SSP National Workplace Organiser Richie Venton discusses the recent SNP/Green workplace car parking tax initiative, highlighting the price workers shall have to pay for the government’s token environmentalism.
The SNP and Scottish Green Party have combined forces to push through a measure via the Transport Bill which is an appalling attack on the living standards of workers. Dressed up as a measure against pollution, their green light to local authorities to charge for workplace parking is a classic case of how not to go about tackling the climate crisis.
The SSP is as determined as anyone to tackle the overuse of cars and the pollution this causes. We face a climate catastrophe that demands radical action, including the global warming that traffic pollution contributes so much to. For the better part of our 21 years of existence, the SSP have pioneered the demand for an expanded, fully integrated and free public transport network, to combat both pollution, social isolation and poverty.

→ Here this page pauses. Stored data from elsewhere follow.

(** Every run of the loop: one pacing delay between two requests and none
    after the last, each of half a second; no file is written. *)
Lemma download_loop_trace :
  forall max_logs net all_logs cursor pg tr r,
    download_loop self max_logs net all_logs cursor pg = Some (tr, r) ->
    (pacing_delays tr + 1)%nat = fetches tr
    /\ files_written tr = []
    /\ Forall half_second tr
    /\ is_sleep (last tr (print "")) = false.
Proof.
  intros max_logs net. induction net as [|outcome net IH];
    intros all_logs cursor pg tr r H; [discriminate|].
  cbn [download_loop] in H.
  destruct (get_logs self 100 cursor outcome) as [tr1 r1] eqn:Hget.
  destruct (get_logs_trace _ _ _ _ _ Hget) as (Hf1 & Hp1 & Hw1 & Hh1).
  set (fetching := Print ("Fetching page " ++ str_of_int pg ++ "...")%string " ") in H.
  assert (Hhf : half_second fetching) by (unfold half_second; discriminate).
  assert (Hturn : forall tr2 : trace,
             fetches (fetching :: tr1 ++ tr2) = S (fetches tr2)
             /\ pacing_delays (fetching :: tr1 ++ tr2) = pacing_delays tr2
             /\ files_written (fetching :: tr1 ++ tr2) = files_written tr2).
  { intro tr2. change (fetching :: tr1 ++ tr2) with ([fetching] ++ tr1 ++ tr2).
    rewrite !fetches_app, !pacing_delays_app, !files_written_app, Hf1, Hp1, Hw1.
    repeat split. }
  destruct r1 as [response|e].
  - destruct (loop_body max_logs all_logs response) as [tr2 c] eqn:Hbody.
    destruct (loop_body_trace _ _ _ _ _ Hbody) as (Hf2 & Hw2 & Hh2 & Hc).
    destruct (Hturn tr2) as (Hf & Hp & Hw).
    assert (Hh : Forall half_second (fetching :: tr1 ++ tr2)).
    { constructor; [exact Hhf|]. apply Forall_app. now split. }
    destruct c as [logs|logs cursor'|e]; cbn [continues] in Hc.
    + inversion H; subst; clear H. destruct Hc as [Hp2 _].
      rewrite Hf, Hp, Hw, Hf2, Hp2, Hw2. repeat split; [exact Hh|].
      apply last_without_sleep. now rewrite Hp.
    + destruct (download_loop self max_logs net logs cursor' (pg + 1))
        as [[tr' r']|] eqn:Hrest; [|discriminate].
      cbn [prepend] in H. inversion H; subst; clear H.
      destruct (IH _ _ _ _ _ Hrest) as (Hn & Hw' & Hh' & Hl').
      change (fetching :: (tr1 ++ tr2) ++ tr')
        with ((fetching :: tr1 ++ tr2) ++ tr').
      rewrite fetches_app, pacing_delays_app, files_written_app,
        Hf, Hp, Hw, Hf2, Hc, Hw2, Hw'.
      repeat split; [lia| |].
      * apply Forall_app. now split.
      * rewrite last_app_nonempty; [exact Hl'|].
        intros ->. cbn in Hn. discriminate.
    + inversion H; subst; clear H. destruct Hc as [Hp2 _].
      rewrite Hf, Hp, Hw, Hf2, Hp2, Hw2. repeat split; [exact Hh|].
      apply last_without_sleep. now rewrite Hp.
  - inversion H; subst; clear H.
    destruct (Hturn []) as (Hf & Hp & Hw). rewrite app_nil_r in Hf, Hp, Hw.
    rewrite Hf, Hp, Hw. repeat split.
    + constructor; assumption.
    + apply last_without_sleep. now rewrite Hp.
Qed.

Lemma schedule_app :
  forall tr1 tr2, schedule (tr1 ++ tr2) = schedule tr1 ++ schedule tr2.
Proof.
  intros. unfold schedule. now rewrite filter_app, map_app.
Qed.

Lemma loop_body_schedule :
  forall max_logs all_logs response tr c,
    loop_body max_logs all_logs response = (tr, c) ->
    schedule tr = if continues c then [true] else [].
Proof.
  intros max_logs all_logs response tr c H. unfold loop_body in H.
  repeat match type of H with
         | context [match ?x with _ => _ end] => destruct x eqn:?
         end;
    inversion H; subst; reflexivity.
Qed.

Lemma get_logs_schedule :
  forall limit cursor outcome tr r,
    get_logs self limit cursor outcome = (tr, r) -> schedule tr = [false].
Proof.
  intros limit cursor outcome tr r H. unfold get_logs in H.
  destruct outcome as [body|e]; [|destruct (is_RequestException e)];
    inversion H; subst; reflexivity.
Qed.

(** Every run of the loop starts with a request and has exactly one pacing
    delay between each two successive requests, none after the last. *)
Lemma download_loop_schedule :
  forall max_logs net all_logs cursor pg tr r,
    download_loop self max_logs net all_logs cursor pg = Some (tr, r) ->
    schedule tr = alternating (pacing_delays tr).
Proof.
  intros max_logs net. induction net as [|outcome net IH];
    intros all_logs cursor pg tr r H; [discriminate|].
  cbn [download_loop] in H.
  destruct (get_logs self 100 cursor outcome) as [tr1 r1] eqn:Hget.
  pose proof (get_logs_schedule _ _ _ _ _ Hget) as Hs1.
  destruct (get_logs_trace _ _ _ _ _ Hget) as (_ & Hp1 & _).
  set (fetching := Print ("Fetching page " ++ str_of_int pg ++ "...")%string " ") in H.
  assert (Hturn : forall tr2 : trace,
             schedule (fetching :: tr1 ++ tr2) = false :: schedule tr2
             /\ pacing_delays (fetching :: tr1 ++ tr2) = pacing_delays tr2).
  { intro tr2. change (fetching :: tr1 ++ tr2) with ([fetching] ++ tr1 ++ tr2).
    rewrite !schedule_app, !pacing_delays_app, Hs1, Hp1. split; reflexivity. }
  destruct r1 as [response|e].
  - destruct (loop_body max_logs all_logs response) as [tr2 c] eqn:Hbody.
    pose proof (loop_body_schedule _ _ _ _ _ Hbody) as Hs2.
    destruct (loop_body_trace _ _ _ _ _ Hbody) as (_ & _ & _ & Hc).
    destruct (Hturn tr2) as (Hs & Hp).
    destruct c as [logs|logs cursor'|e]; cbn [continues] in Hc, Hs2.
    + inversion H; subst; clear H. destruct Hc as [Hp2 _].
      now rewrite Hs, Hp, Hs2, Hp2.
    + destruct (download_loop self max_logs net logs cursor' (pg + 1))
        as [[tr' r']|] eqn:Hrest; [|discriminate].
      cbn [prepend] in H. inversion H; subst; clear H.
      change (fetching :: (tr1 ++ tr2) ++ tr')
        with ((fetching :: tr1 ++ tr2) ++ tr').
      rewrite schedule_app, pacing_delays_app, Hs, Hp, Hs2, Hc.
      now rewrite (IH _ _ _ _ _ Hrest).
    + inversion H; subst; clear H. destruct Hc as [Hp2 _].
      now rewrite Hs, Hp, Hs2, Hp2.
  - inversion H; subst; clear H.
    destruct (Hturn []) as (Hs & Hp). rewrite app_nil_r in Hs, Hp.
    now rewrite Hs, Hp.
Qed.

(** C6: a page whose record list is empty ends the loop at once, whatever
    its [meta] holds (a cursor or not): nothing is appended to the buffer,
    which is returned as it stands, and the one request of this turn is
    the last, whatever requests could still be answered ([rest]). *)
Theorem empty_page_ends_loop :
  forall max_logs (meta : value) rest all_logs cursor pg,
    loop_body max_logs all_logs (VDict [("data", VList []); ("meta", meta)])
    = ([print "No more logs."], Break all_logs)
    /\ download_loop self max_logs
         (Returns (VDict [("data", VList []); ("meta", meta)]) :: rest)
         all_logs cursor pg
       = Some ([Print ("Fetching page " ++ str_of_int pg ++ "...")%string " ";
                Get (BASE_URL ++ "/profiles/" ++ profile_id self ++ "/logs")%string
                    (session_headers self) (request_params 100 cursor) 30;
                print "No more logs."],
               Ok all_logs)
    /\ (forall c : string,
          returned (download_loop self max_logs
                      (Returns (page [] (Some c)) :: rest) all_logs cursor pg)
          = Some all_logs).
Proof.
  intros. repeat split.
Qed.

But the threat of £400 to £500 annual charges per parking bay for workplaces with over ten spaces solves nothing on CO2 emissions and potentially hammers hundreds of thousands of workers already struggling to survive. The comment from SNP Transport Minister, Michael Matheson, that this is offering councils “a right, not a duty” is at best naive – given that councils are already cash-strapped after years of funding cuts and will grab the opportunity – but at worst a cynical excuse. Why offer this opportunity to councils if you don’t favour its use?
Back in the real world!
Those politicians pushing this measure through must be seriously out of touch with the real world of work and workers. When I travel to work at 3am there is no such thing as a bus service, which leaves no choice but to get there by car. That applies to tens of thousands on nightshifts, and countless more workers who finish their work after the depleted local bus or train service has either stopped for the day or simply doesn’t exist. And long gone are the days when workers lived a couple of streets from their place of work, especially as the search for affordable housing drives them further afield, and companies shut and centralize their locations.
Regressive Tax Won’t Reduce Car Emissions
Most workers don’t drive to work for the pleasure of it; they do so for lack of any available or affordable public transport. And since that is the stark reality for many, will my car, or those of tens of thousands other workers, suddenly emit less carbon dioxide just because we are being charged for parking at our workplaces?! For workers on the Tories’ misnamed National Living Wage, or on zero hours or short hours contracts, the estimated average charge of £400-500 (based on the Nottingham experience of £415) would mean loss of two to five weeks’ wages. It’s a regressive tax, hitting the lowest-paid hardest.
Of course the scheme gives employers the option of paying the levy themselves, rather than passing the cost on to their workers. Come on, are our MSPs that naive as to think employers are just going to dip into their profits, just like that, now that the SNP/Green MSPs have given them the option of making workers pay? And even if employers did pay it themselves, this measure not only threatens private sector workers in the likes of retail, postal depots and factories, but also public sector workplaces like schools, hospitals, council buildings and the civil service – which would mean a further budget cut to underfunded public services!
URGENT: We Need Free Public Transport
If the Scottish government and their Green Party partners are serious about confronting the climate crisis they should urgently draft plans for an expanded public transport system, free to the travelling public, to give workers a genuine incentive to slash car use. And one of the sources of funding such a 21st century, pollution-busting, genuinely green investment could be levies on bigger employers. That’s a different planet of a proposal to this workplace parking levy, which almost inevitably will be passed on to workers.
Stop Councils Implementing Workplace Carpark Tax
Since the SNP and Green Party MSPs have agreed this shameful, ill-considered scheme, we will now need to lobby local authorities to stop them going ahead with a measure that punishes workers for the pollution caused by a lack of decent, frequent and affordable public transport. I will be raising this matter at next week’s meeting of the USDAW national Executive Council, as many of Scotland’s 270,000 retail workers would be made poorer, without this regressive tax doing anything meaningful to combat traffic pollution.
Richie Venton is National Workplace Organiser of the SSP.